Incremental State Transfer(IST)• It is incremental data copy from joined cluster node to joining cluster node, automated by wsrep library. – When cluster node leave and come back shortly, wsrep doesn’t need SST if they have enough Galera Cache covered all over its downtime. – IST doesn’t need any locks and need any reads physical data file, because of IST uses only Galera Cache. And Galera Cache is maybe hot cache ‘coz it is “nearest updates for cluster”, IST is very faster than SST.
Flat Topology + Automated SST =• You don’t be annoyed at all, when – “OMG! Master is down! Get to switchover now!” • There’s nothing to do you’ve already prepared your LVS configure. – “OMG! There is some different data between Master and Slave!” • wsrep have already fixed it before you know that, you can see only the fact SST is done. – “OMG! Today is Christmas but I don’t have Girlfriend!” • I’m very veeeeery sorry. If I don’t introduce XtraDB Cluster, you can keep you don’t know that.

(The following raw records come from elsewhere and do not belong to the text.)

Lemma connected_example_to reply seq payload :
  is_u16 seq → Z.of_nat (length payload) <= 60000 →
  GetConnectedObject 0 (connections (connected_example reply)) = Some (Some 0%nat) →
  connected_to (connected_message 0 seq payload) (connected_example reply) 0 seq payload [] 0
    (example_connection reply).
Proof.
  intros Hseq Hp Hf. split; [split | done | unfold is_u32; lia | exact Hf | | ].
  - simpl. by rewrite app_nil_r.
  - split; [done |]. split; [rewrite length_app, length_le_bytes; lia |]. split; [done |].
    repeat constructor; lia.
  - apply lookup_insert_eq.
  - split; [simpl; lia | unfold is_u32; simpl; lia].
Qed.

Lemma NotifyConnected_repeated_witness :
  ∃ m' w', NotifyConnectedCommonPacketFormat kOpENerEndianessLittle
      (connected_message 0 0 [0x0E]) example_peer InitializeENIPMessage
      (connected_example (mkENIPMessage (replicate 512 0) None 30))
    = Some (kEipStatusOkSend, m', w') ∧
    wire m' = [0x70; 0; 6; 0; 1; 0; 0; 0; 0; 0; 0; 0; 1; 2; 3; 4; 5; 6; 7; 8; 0; 0; 0; 0;
               0; 0; 0; 0; 0; 0].
Proof.
  destruct (NotifyConnected_repeated kOpENerEndianessLittle (connected_message 0 0 [0x0E]) example_peer
    InitializeENIPMessage (connected_example (mkENIPMessage (replicate 512 0) None 30)) 0 0
    [0x0E] [] 0%nat (example_connection (mkENIPMessage (replicate 512 0) None 30))
    (replicate 6 0)) as (m' & w' & E & Hw & _).
  - apply connected_example_to; [unfold is_u16; lia | simpl; lia | vm_compute; reflexivity].
  - reflexivity.
  - split; [split; [reflexivity | split; [apply bytes_replicate; unfold is_u8; lia
      | unfold is_u64; simpl; lia]] |].
    split; [reflexivity |]. split; [simpl; lia | vm_compute; reflexivity].
  - exists m', w'. split; [exact E |]. rewrite Hw. vm_compute. reflexivity.
Defined.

Combination with Standard Replication• wsrep hooks only InnoDB write method, it means wsrep is separated from MySQL standard Replication. – Each node joining XtraDB Cluster can be Slave of another mysqld. – Any mysqld can be Slave of node joining XtraDB Cluster. – But XtraDB Cluster Node doesn’t have binary log for update through Galera Cache and inside out, you have to put log-slave-updates in your my.cnf. – And you have to know, wsrep doesn’t support(correctly, “does ignore”) except of updates into InnoDB.